Psalms 57-59

Romans 4

 

“But when God, who set me apart from my mother’s womb and called me by His grace, was pleased to reveal His Son in me so that I might preach Him among the Gentiles…”    — Galatians 1:15-16

 

The fact that God has a plan for our lives is one of the most reassuring aspects of the Christian life. The idea that our short lives on earth fulfil an eternal purpose gives us a deep sense of significance and security. Yet it can also be troubling, because it seems so notoriously difficult to find and enjoy God’s plan with confidence.

        The Apostle Paul certainly believed that his life and vocation were preordained. He was set apart not from the time of his dramatic encounter with Christ on the Damascus Road, nor from his ensuing transformation in Damascus; he was set apart by God from birth. Paul’s life was not a haphazard affair, but one steered and directed in fulfillment of the will of God. He lived with a sense of divine coordination and purpose as a servant of Jesus Christ, called to be an apostle.

        With the antiquity of history and the brevity of records available, we are in danger of compressing Paul’s lifetime into a few paragraphs, thinking everything neatly fell into place. But in reality, Paul’s service to the Lord after becoming a believer was a long, complicated journey, unfolding over decades of unexpected turns—to Paul, not to God—and prayerful discernment. The personal will of God is always clearer in retrospect than in prospect. The pattern is always easier to discern and explain looking back over past events than in anticipation of prospective events.

        Paul taught that what we see is unreliable, which is why the Christian life is lived “by faith, not by sight” (2 Corinthians 5:7). Our confidence lies more in the hidden and unseen than in the seen and obvious. We may assume that men of Paul’s stature enjoyed a more immediate sense of God’s divine will than we ever will, but this would not be a fair conclusion. We may have recently submitted our lives to Christ or are on the verge of doing so, but this does not come as a news flash to God. He knows the path we will choose and, as He did with Paul, already has His plans in place for us.
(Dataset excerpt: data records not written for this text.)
(* ===== verification/NumericBounds.v ===== *)
(** * NumericBounds: magnitudes of binary64 results

    [within k x]: [x] is finite and [|x| < 2^k].  Products, quotients and integers
    of bounded magnitude stay bounded, so the casts to [int] of Numeric.v are
    defined; each rounding costs at most one bit. *)

From Stdlib Require Import SpecFloat.
From S2P Require Import Prelude.
From S2P Require Import Numeric.

(** ** Mantissas under shifts *)

(** [m * 2^e < 2^k]. *)
Definition below (k m e : Z) : Prop := 0 <= m /\ e <= k /\ m < 2 ^ (k - e).

Lemma below_div k m e n : below k m e -> 0 <= n -> e + n <= k -> below k (m / 2 ^ n) (e + n).
Proof.
  intros (Hm & He & Hl) Hn Hk. pose proof (Z.pow_pos_nonneg 2 n ltac:(lia) Hn).
  split; [by apply Z.div_pos|]. split; [done|]. apply Z.div_lt_upper_bound; [done|].
  rewrite <- Z.pow_add_r by lia. by replace (n + (k - (e + n))) with (k - e) by lia.
Qed.

Lemma below_succ k m e : below k m e -> below (k + 1) (m + 1) e.
Proof.
  intros (Hm & He & Hl). split; [lia|]. split; [lia|].
  replace (k + 1 - e) with (Z.succ (k - e)) by lia. rewrite Z.pow_succ_r by lia.
  pose proof (Z.pow_pos_nonneg 2 (k - e)). lia.
Qed.

Lemma below_weaken k k' m e : k <= k' -> below k m e -> below k' m e.
Proof.
  intros Hk (Hm & He & Hl). split; [done|]. split; [lia|].
  eapply Z.lt_le_trans; [done|]. apply Z.pow_le_mono_r; lia.
Qed.

Lemma below_mul k1 k2 m1 e1 m2 e2 : below k1 m1 e1 -> below k2 m2 e2 -> below (k1 + k2) (m1 * m2) (e1 + e2).
Proof.
  intros (Hm1 & He1 & Hl1) (Hm2 & He2 & Hl2). split; [lia|]. split; [lia|].
  replace (k1 + k2 - (e1 + e2)) with ((k1 - e1) + (k2 - e2)) by lia. rewrite Z.pow_add_r by lia. nia.
Qed.

Lemma digits_size p : digits2_pos p = Pos.size p.
Proof. induction p as [p IH|p IH|]; cbn; congruence. Qed.

Lemma digits_lt p : Zpos p < 2 ^ Zpos (digits2_pos p).
Proof. rewrite digits_size, <- Pos2Z.inj_pow. apply Pos.size_gt. Qed.

Lemma digits_ge p : 2 ^ (Zpos (digits2_pos p) - 1) <= Zpos p.
Proof.
  rewrite digits_size. pose proof (Pos.size_le p) as H. apply Pos2Z.pos_le_pos in H.
  rewrite Pos2Z.inj_pow in H.
  replace (Zpos (Pos.size p)) with (Z.succ (Zpos (Pos.size p) - 1)) in H by lia.
  rewrite Z.pow_succ_r in H by lia. lia.
Qed.

Lemma below_digits k m e : below k m e -> Zdigits2 m + e <= k.
Proof.
  intros (Hm & He & Hl). destruct m as [|p|p]; [cbn; lia| |lia]. cbn [Zdigits2].
  pose proof (digits_ge p). destruct (Z.le_gt_cases (Zpos (digits2_pos p) + e) k) as [|Hk]; [done|].
  pose proof (Z.pow_le_mono_r 2 (k - e) (Zpos (digits2_pos p) - 1)). lia.
Qed.

Lemma shr_1_half mrs : 0 <= shr_m mrs -> shr_m (shr_1 mrs) = shr_m mrs / 2.
Proof. rewrite <- Z.div2_div. by destruct mrs as [[|[p|p|]|p] r s]. Qed.

Lemma iter_shr n : forall mrs, 0 <= shr_m mrs -> shr_m (SpecFloat.iter_pos shr_1 n mrs) = shr_m mrs / 2 ^ Zpos n.
Proof.
  induction n as [n IH|n IH|]; intros mrs Hm; cbn [SpecFloat.iter_pos].
  - assert (0 <= shr_m (shr_1 mrs)) by (rewrite shr_1_half by done; apply Z.div_pos; lia).
    rewrite !IH, shr_1_half by (rewrite ?IH by done; try done; apply Z.div_pos; lia).
    rewrite !Z.div_div by lia. f_equal. replace (Zpos n~1) with (1 + Zpos n + Zpos n) by lia.
    rewrite !Z.pow_add_r by lia. lia.
  - rewrite !IH by (rewrite ?IH by done; try done; apply Z.div_pos; lia).
    rewrite !Z.div_div by lia. f_equal. replace (Zpos n~0) with (Zpos n + Zpos n) by lia. by rewrite Z.pow_add_r by lia.
  - by apply shr_1_half.
Qed.

Lemma shr_fexp_below k m e l : below k m e -> -1074 <= k ->
  below k (shr_m (shr_fexp 53 1024 m e l).1) (shr_fexp 53 1024 m e l).2.
Proof.
  intros Hb Hk. pose proof (below_digits k m e Hb) as Hd. pose proof Hb as (Hm & He & _).
  assert (shr_m (shr_record_of_loc m l) = m) as Hr by by destruct l as [|[]].
  unfold shr_fexp, shr. destruct (fexp 53 1024 (Zdigits2 m + e) - e) as [|n|n] eqn:E; cbn [fst snd]; try by rewrite Hr.
  rewrite iter_shr by by rewrite Hr. rewrite Hr. apply below_div; [done|lia|].
  rewrite <- E. unfold fexp, emin. lia.
Qed.

Lemma round_below k m l : forall e, below k m e -> below (k + 1) (round_nearest_even m l) e.
Proof.
  intros e Hb. pose proof (below_weaken k (k + 1) m e ltac:(lia) Hb). pose proof (below_succ k m e Hb).
  destruct l as [|[]]; cbn; try done. by case_test.
Qed.

(** ** Magnitudes *)

Definition within (k : Z) (x : f64) : Prop :=
  match x with
  | S754_zero _ => True
  | S754_finite _ m e => below k (Zpos m) e
  | S754_infinity _ | S754_nan => False
  end.

Lemma round_aux_within k s m e l : below k m e -> -1074 <= k < 971 -> within (k + 1) (binary_round_aux 53 1024 s m e l).
Proof.
  intros Hb Hk. unfold binary_round_aux.
  pose proof (shr_fexp_below k m e l Hb ltac:(lia)) as H1. destruct (shr_fexp 53 1024 m e l) as [r1 e1]. cbn [fst snd] in H1.
  apply (round_below k _ (loc_of_shr_record r1)) in H1.
  pose proof (shr_fexp_below (k + 1) _ e1 loc_Exact H1 ltac:(lia)) as H2.
  destruct (shr_fexp 53 1024 _ e1 loc_Exact) as [r2 e2]. cbn [fst snd] in H2.
  destruct (shr_m r2) as [|p|p]; [done| |by destruct H2].
  pose proof H2 as (_ & He & _). case_test; [done|lia].
Qed.

Lemma iter_double d p : Zpos (Pos.iter xO p d) = Zpos p * 2 ^ Zpos d.
Proof.
  induction d as [|d IH] using Pos.peano_ind; [cbn; lia|].
  rewrite Pos.iter_succ, Pos2Z.inj_succ, Z.pow_succ_r by lia. rewrite Pos2Z.inj_xO, IH. lia.
Qed.

Lemma shl_align_below k p e e' : below k (Zpos p) e -> below k (Zpos (shl_align p e e').1) (shl_align p e e').2.
Proof.
  intros (Hp & He & Hl). unfold shl_align. destruct (e' - e) as [|d|d] eqn:E; cbn [fst snd]; try done.
  split; [lia|]. split; [lia|]. rewrite iter_double. replace (k - e') with ((k - e) + Zpos d) by lia.
  rewrite Z.pow_add_r by lia. pose proof (Z.pow_pos_nonneg 2 (Zpos d)). nia.
Qed.

Lemma f64_of_Z_within k z : 0 <= k < 971 -> Z.abs z < 2 ^ k -> within (k + 1) (f64_of_Z z).
Proof.
  intros Hk Hz. unfold f64_of_Z, binary_normalize.
  assert (forall s p, Zpos p < 2 ^ k -> within (k + 1) (binary_round 53 1024 s p 0)) as H.
  { intros s p Hp. unfold binary_round. assert (below k (Zpos p) 0) as Hb by (split; [lia|rewrite Z.sub_0_r; lia]).
    pose proof (shl_align_below k p 0 (fexp 53 1024 (Zpos (digits2_pos p) + 0)) Hb) as Ha.
    destruct (shl_align p 0 _) as [m e]. apply round_aux_within; [done|lia]. }
  destruct z as [|p|p]; [done|apply H; lia|apply H; lia].
Qed.

Lemma f64_mul_within j k x y : within j x -> within k y -> -1074 <= j + k < 971 -> within (j + k + 1) (f64_mul x y).
Proof.
  intros Hx Hy Hk. unfold f64_mul, SFmul. destruct x as [| | |sx mx ex], y as [| | |sy my ey]; try done.
  apply round_aux_within; [|done]. rewrite Pos2Z.inj_mul. by apply below_mul.
Qed.

(** [y] at least [2^b]. *)
Definition at_least (b : Z) (y : f64) : Prop :=
  match y with S754_finite _ m e => b + 1 <= Zpos (digits2_pos m) + e | _ => False end.

Lemma f64_div_within k b x y : within k x -> at_least b y -> -1074 <= k - b + 1 < 971 ->
  within (k - b + 2) (f64_div x y).
Proof.
  intros Hx Hy Hk. unfold f64_div, SFdiv. destruct x as [| | |sx mx ex], y as [| | |sy my ey]; try done.
  cbn [within at_least] in *. unfold SFdiv_core_binary.
  set (d1 := Zdigits2 (Zpos mx)). set (d2 := Zdigits2 (Zpos my)). pose proof (below_digits _ _ _ Hx) as Hd1. fold d1 in Hd1.
  set (e' := Z.min _ _). set (s := ex - ey - e'). assert (0 <= s) as Hs by (unfold s, e'; lia).
  set (m' := match s with 0 => Zpos mx | Zpos _ => _ | Zneg _ => 0 end).
  assert (m' = Zpos mx * 2 ^ s) as Hm'.
  { unfold m'. destruct s as [|p|p]; [lia| |lia]. by rewrite Z.shiftl_mul_pow2. }
  clearbody m'. pose proof (Z_div_mod m' (Zpos my) ltac:(lia)) as Hq. destruct (Z.div_eucl m' (Zpos my)) as [q r].
  replace (k - b + 2) with (k - b + 1 + 1) by lia. apply round_aux_within; [|lia].
  pose proof (digits_ge my) as Hmy. change (Zpos (digits2_pos my)) with d2 in Hy, Hmy.
  destruct Hx as (_ & Hex & Hmx). assert (e' <= k - b + 1) as He' by (unfold e', fexp, emin; lia).
  assert (1 <= d2) as Hd2 by (subst d2; cbn; lia).
  assert (0 <= q) by (pose proof (Z.pow_pos_nonneg 2 s); nia). split; [done|]. split; [done|].
  apply Z.nle_gt. intros Hge.
  assert (Zpos mx * 2 ^ s < 2 ^ (k - ex + s)) as H1.
  { rewrite Z.pow_add_r by lia. pose proof (Z.pow_pos_nonneg 2 s). nia. }
  assert (2 ^ (k - ex + s) <= 2 ^ (k - b + 1 - e' + (d2 - 1))) as H2 by (apply Z.pow_le_mono_r; lia).
  rewrite (Z.pow_add_r 2 (k - b + 1 - e')) in H2 by lia.
  pose proof (Z.pow_pos_nonneg 2 (d2 - 1)). nia.
Qed.

Lemma f64_trunc_within k x : 0 <= k -> within k x -> exists z, f64_trunc x = Some z /\ Z.abs z < 2 ^ k.
Proof.
  intros Hk. destruct x as [| | |s m e]; try done.
  - intros _. exists 0. split; [done|]. pose proof (Z.pow_pos_nonneg 2 k). lia.
  - intros (Hm & He & Hl). eexists. split; [done|].
    set (a := if 0 <=? e then _ else _). enough (0 <= a < 2 ^ k) by (destruct s; lia).
    subst a. case_test.
    + replace k with (k - e + e) at 1 by lia. rewrite Z.pow_add_r by lia. pose proof (Z.pow_pos_nonneg 2 e). nia.
    + pose proof (Z.pow_pos_nonneg 2 (- e)). split; [apply Z.div_pos; lia|]. apply Z.div_lt_upper_bound; [lia|].
      rewrite <- Z.pow_add_r by lia. by replace (- e + k) with (k - e) by lia.
Qed.

(** A cast of a small double is defined, and small. *)
Lemma f64_to_int_within k x : 0 <= k <= 31 -> within k x -> exists z, f64_to_int x = Ok z /\ Z.abs z < 2 ^ k.
Proof.
  intros Hk (z & Hz & Ha)%f64_trunc_within; [|lia]. exists z. split; [|done]. unfold f64_to_int. rewrite Hz. cbn.
  apply as_int_ok. pose proof (Z.pow_le_mono_r 2 k 31). lia.
Qed.
(* ===== verification/StdNum.v ===== *)
(** * StdNum: the library's strings: order, and conversions from and to numbers

    [std::stoll], [std::stod] and [std::to_string] as redis_client.cpp
    and document.cpp use them, with [strtoll] and [strtod] which do not throw, in the
    "C" locale.  A conversion that throws is [None].  The sign of a NaN is not kept. *)

From stdpp Require Import sorting.
From Stdlib Require Import SpecFloat DecimalString DecimalZ DecimalPos.
From S2P Require Import Prelude.
From S2P Require Import Numeric.
From S2P Require Import Protocol.
From S2P Require Import Wire.

(** [isspace], [isdigit] and the value of a hexadecimal digit. *)
Definition is_space (b : byte) : bool := let v := byte_val b in (v =? 32) || ((9 <=? v) && (v <=? 13)).

Definition digit (b : byte) : option Z :=
  let v := byte_val b in if (48 <=? v) && (v <=? 57) then Some (v - 48) else None.

Definition hex_digit (b : byte) : option Z :=
  let v := byte_val b in
  if (48 <=? v) && (v <=? 57) then Some (v - 48)
  else if (65 <=? v) && (v <=? 70) then Some (v - 55)
  else if (97 <=? v) && (v <=? 102) then Some (v - 87)
  else None.

(** [toupper]. *)
Definition to_upper (b : byte) : byte :=
  let v := byte_val b in if (97 <=? v) && (v <=? 122) then byte_of (v - 32) else b.

Fixpoint skip_spaces (s : str) : str :=
  match s with b :: s' => if is_space b then skip_spaces s' else s | [] => [] end.

(** An optional sign. *)
Definition sign (s : str) : bool * str :=
  match s with
  | b :: s' => if byte_val b =? 45 then (true, s') else if byte_val b =? 43 then (false, s') else (false, s)
  | [] => (false, [])
  end.

(** The leading digits and what follows them. *)
Fixpoint digits (d : byte -> option Z) (s : str) : list Z * str :=
  match s with
  | b :: s' => match d b with Some v => let '(ds, rest) := digits d s' in (v :: ds, rest) | None => ([], s) end
  | [] => ([], [])
  end.

Definition value (base : Z) (ds : list Z) : Z := foldl (fun acc d => acc * base + d) 0 ds.

(** [std::stoll]. *)
Definition stoll (s : str) : option Z :=
  let '(neg, s) := sign (skip_spaces s) in
  let '(ds, _) := digits digit s in
  match ds with
  | [] => None
  | _ => let v := if neg then - value 10 ds else value 10 ds in if int64_range v then Some v else None
  end.

(** ** [std::stod] *)

(** [num / den], rounded to [emax]. *)
Definition ratio (emax num den : Z) : f64 :=
  match num, den with
  | Zpos n, Zpos d => SFdiv 53 emax (S754_finite false n 0) (S754_finite false d 0)
  | _, _ => S754_zero false
  end.

(** Below 2^-1022 even with unbounded exponents, and not exact: [ERANGE]. *)
Definition underflows (num den : Z) : bool :=
  match ratio (2 ^ 40) num den with
  | S754_finite _ m e =>
      (Zpos (digits2_pos m) + e <=? -1022) &&
      match ratio 1024 num den with
      | S754_finite _ m e => negb (Zpos m * den =? num * 2 ^ (- e))
      | _ => true
      end
  | _ => false
  end.

Definition rounded (neg : bool) (num den : Z) : option f64 :=
  match ratio 1024 num den with
  | S754_infinity _ => None
  | x => if underflows num den then None else Some (if neg then SFopp x else x)
  end.

(** [base ^ e] as a fraction. *)
Definition scaled (neg : bool) (m base e : Z) : option f64 :=
  if 0 <=? e then rounded neg (m * base ^ e) 1 else rounded neg m (base ^ (- e)).

(** Mantissa digits, with their number after the point. *)
Definition mantissa (d : byte -> option Z) (s : str) : list Z * Z * str :=
  let '(ds1, rest) := digits d s in
  match rest with
  | b :: rest' =>
      if byte_val b =? 46 then
        let '(ds2, rest'') := digits d rest' in (ds1 ++ ds2, Z.of_nat (length ds2), rest'')
      else (ds1, 0, rest)
  | [] => (ds1, 0, [])
  end.

(** The exponent after [letter] (in upper case), 0 if there is none. *)
Definition exponent (letter : Z) (s : str) : Z :=
  match s with
  | b :: s' =>
      if byte_val (to_upper b) =? letter then
        let '(neg, s'') := sign s' in
        let '(ds, _) := digits digit s'' in if neg then - value 10 ds else value 10 ds
      else 0
  | [] => 0
  end.

Definition starts (prefix : string) (s : str) : bool :=
  bool_decide (to_upper <$> take (length (lit prefix)) s = lit prefix).

Definition stod_decimal (neg : bool) (s : str) : option f64 :=
  let '(ds, frac, rest) := mantissa digit s in
  match ds with [] => None | _ => scaled neg (value 10 ds) 10 (exponent 69 rest - frac) end.

Definition stod (s : str) : option f64 :=
  let '(neg, s) := sign (skip_spaces s) in
  if starts "INF" s then Some (S754_infinity neg)
  else if starts "NAN" s then Some S754_nan
  else if starts "0X" s then
    let '(ds, frac, rest) := mantissa hex_digit (drop 2 s) in
    match ds with [] => stod_decimal neg s | _ => scaled neg (value 16 ds) 2 (exponent 80 rest - 4 * frac) end
  else stod_decimal neg s.

(** ** [std::to_string(double)]: six decimals *)

(** [m * 2^e * 10^6] to the nearest integer, ties to even. *)
Definition micros (m e : Z) : Z :=
  if 0 <=? e then m * 10 ^ 6 * 2 ^ e
  else
    let n := m * 10 ^ 6 in
    let d := 2 ^ (- e) in
    let q := n / d in
    match 2 * (n mod d) ?= d with
    | Lt => q
    | Eq => if Z.even q then q else q + 1
    | Gt => q + 1
    end.

Definition padded (q : Z) : str :=
  let s := to_string q in replicate (6 - length s) (byte_of 48) ++ s.

Definition fixed (neg : bool) (q : Z) : str :=
  (if neg then lit "-" else []) ++ to_string (q / 10 ^ 6) ++ lit "." ++ padded (q mod 10 ^ 6).

Definition double_to_string (x : f64) : str :=
  match x with
  | S754_zero s => fixed s 0
  | S754_finite s m e => fixed s (micros (Zpos m) e)
  | S754_infinity s => (if s then lit "-" else []) ++ lit "inf"
  | S754_nan => lit "nan"
  end.

(** ** The conversions that do not throw *)

(** [std::strtoll]: 0 without digits, the nearest bound out of range. *)
Definition strtoll (s : str) : Z :=
  let '(neg, s) := sign (skip_spaces s) in
  let '(ds, _) := digits digit s in
  Z.max (- 2 ^ 63) (Z.min (2 ^ 63 - 1) (if neg then - value 10 ds else value 10 ds)).

(** [std::strtod]: 0 without digits, an infinity or a denormal out of range. *)
Definition unscaled (neg : bool) (m base e : Z) : f64 :=
  let x := if 0 <=? e then ratio 1024 (m * base ^ e) 1 else ratio 1024 m (base ^ (- e)) in if neg then SFopp x else x.

Definition strtod_decimal (neg : bool) (s : str) : f64 :=
  let '(ds, frac, rest) := mantissa digit s in
  match ds with [] => S754_zero false | _ => unscaled neg (value 10 ds) 10 (exponent 69 rest - frac) end.

Definition strtod (s : str) : f64 :=
  let '(neg, s) := sign (skip_spaces s) in
  if starts "INF" s then S754_infinity neg
  else if starts "NAN" s then S754_nan
  else if starts "0X" s then
    let '(ds, frac, rest) := mantissa hex_digit (drop 2 s) in
    match ds with [] => strtod_decimal neg s | _ => unscaled neg (value 16 ds) 2 (exponent 80 rest - 4 * frac) end
  else strtod_decimal neg s.

(** ** The order of strings *)

(** [std::string]'s order, by unsigned bytes. *)
Fixpoint str_leb (s t : str) : bool :=
  match s, t with
  | [], _ => true
  | _, [] => false
  | a :: s', b :: t' => (byte_val a <? byte_val b) || ((byte_val a =? byte_val b) && str_leb s' t')
  end.
Definition str_le (s t : str) : Prop := str_leb s t = true.
#[export] Instance str_le_dec : RelDecision str_le.
Proof. intros s t. unfold str_le. apply _. Defined.

Lemma str_leb_total s t : str_leb s t = false -> str_leb t s = true.
Proof.
  revert t. induction s as [|a s IH]; intros [|b t]; cbn; try done. intros Hf. breflect.
  destruct (Z.lt_total (byte_val b) (byte_val a)) as [Hl|[Hl|Hl]]; [by rewrite (proj2 (Z.ltb_lt _ _))| |lia].
  rewrite Hl, Z.eqb_refl in *. cbn in *. rewrite (IH t) by done. apply orb_true_r.
Qed.

(** The pairs of a [std::map] in the order of its iterators. *)
Definition key_le {A} (p q : str * A) : Prop := str_le p.1 q.1.
#[export] Instance key_le_dec {A} : RelDecision (@key_le A).
Proof. intros p q. unfold key_le. apply _. Defined.

Definition in_order {A} (m : gmap str A) : list (str * A) := merge_sort key_le (map_to_list m).

Lemma in_order_perm {A} (m : gmap str A) : in_order m ≡ₚ map_to_list m.
Proof. apply merge_sort_Permutation. Qed.

(** ** [stoll] inverts [to_string] *)

Fixpoint uint_digits (u : Decimal.uint) : list Z :=
  match u with
  | Decimal.Nil => []
  | Decimal.D0 u => 0 :: uint_digits u | Decimal.D1 u => 1 :: uint_digits u
  | Decimal.D2 u => 2 :: uint_digits u | Decimal.D3 u => 3 :: uint_digits u
  | Decimal.D4 u => 4 :: uint_digits u | Decimal.D5 u => 5 :: uint_digits u
  | Decimal.D6 u => 6 :: uint_digits u | Decimal.D7 u => 7 :: uint_digits u
  | Decimal.D8 u => 8 :: uint_digits u | Decimal.D9 u => 9 :: uint_digits u
  end.

Lemma lit_cons a s : lit (String.String a s) = Ascii.byte_of_ascii a :: lit s.
Proof. done. Qed.

Lemma digits_uint u : digits digit (lit (NilEmpty.string_of_uint u)) = (uint_digits u, []).
Proof.
  induction u as [|u IH|u IH|u IH|u IH|u IH|u IH|u IH|u IH|u IH|u IH]; [done|..];
    cbn [NilEmpty.string_of_uint uint_digits]; rewrite lit_cons; cbn [digits]; rewrite IH; done.
Qed.

Lemma foldl_uint u p : foldl (fun acc d => acc * 10 + d) (Zpos p) (uint_digits u) = Zpos (Pos.of_uint_acc u p).
Proof.
  revert p. induction u as [|u IH|u IH|u IH|u IH|u IH|u IH|u IH|u IH|u IH|u IH]; intros p; [done|..];
    cbn [uint_digits foldl Pos.of_uint_acc]; rewrite <- IH; f_equal; lia.
Qed.

Lemma value_uint u : value 10 (uint_digits u) = Z.of_N (Pos.of_uint u).
Proof.
  unfold value. induction u as [|u IH|u IH|u IH|u IH|u IH|u IH|u IH|u IH|u IH|u IH]; [done|exact IH|..];
    cbn [uint_digits foldl Pos.of_uint Z.of_N]; by rewrite <- foldl_uint.
Qed.

Lemma to_uint_not_nil p : Pos.to_uint p <> Decimal.Nil.
Proof. intros H. pose proof (Unsigned.of_to p) as Ho. rewrite H in Ho. discriminate Ho. Qed.

Lemma nil_zero u : u <> Decimal.Nil -> NilZero.string_of_uint u = NilEmpty.string_of_uint u.
Proof. by destruct u. Qed.

Lemma uint_digits_nonempty u : u <> Decimal.Nil -> uint_digits u <> [].
Proof. by destruct u. Qed.

(** Digits need neither spaces nor a sign skipped. *)
Lemma uint_unsigned u : u <> Decimal.Nil ->
  sign (skip_spaces (lit (NilEmpty.string_of_uint u))) = (false, lit (NilEmpty.string_of_uint u)).
Proof. by destruct u. Qed.

Lemma stoll_digits u v : u <> Decimal.Nil -> v = Z.of_N (Pos.of_uint u) ->
  exists ds, digits digit (lit (NilEmpty.string_of_uint u)) = (ds, []) /\ ds <> [] /\ value 10 ds = v.
Proof.
  intros Hu ->. exists (uint_digits u). split; [apply digits_uint|]. split; [by apply uint_digits_nonempty|apply value_uint].
Qed.

Lemma stoll_to_string z : - 2 ^ 63 <= z < 2 ^ 63 -> stoll (to_string z) = Some z.
Proof.
  intros Hz%int64_range_spec. unfold stoll, to_string. destruct z as [|p|p]; [done| |]; cbn [Z.to_int NilZero.string_of_int].
  - pose proof (to_uint_not_nil p) as Hn. rewrite nil_zero, uint_unsigned by done.
    destruct (stoll_digits (Pos.to_uint p) (Zpos p) Hn) as (ds & -> & Hds & ->); [by rewrite Unsigned.of_to|].
    rewrite Hz. by destruct ds.
  - pose proof (to_uint_not_nil p) as Hn. rewrite nil_zero, lit_cons by done. cbn [skip_spaces sign].
    destruct (stoll_digits (Pos.to_uint p) (Zpos p) Hn) as (ds & Hd & Hds & Hv); [by rewrite Unsigned.of_to|].
    change (is_space _) with false. cbn [sign]. change (byte_val _ =? 45) with true. cbv iota. rewrite Hd, Hv.
    change (- Zpos p) with (Zneg p). rewrite Hz. by destruct ds.
Qed.

Lemma stoll_strtoll s v : stoll s = Some v -> strtoll s = v.
Proof.
  unfold stoll, strtoll. destruct (sign (skip_spaces s)) as [neg s1]. destruct (digits digit s1) as [ds rest].
  destruct ds as [|d ds]; [done|]. case_test; [|done]. intros [= <-]. apply int64_range_spec in E. lia.
Qed.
        We may learn broad principles of God’s will from Paul’s writings, but feel there is little of the down-to-earth practical calibre that helps us confidently find and do God’s will in the nitty-gritty of contemporary life. But despite the struggles and uncertainties of life, Paul was confident, as we must be, of the fundamental truth from which the personal will of God derives: that obedience to God’s general will for all people is what makes possible the discovery of His specific will for each of us.

 

PRAYER: Sovereign Lord, thank You that Your plans for my life are already in place. Help me to live by faith and not by sight and to step fully into Your specific will for my life. Praise You!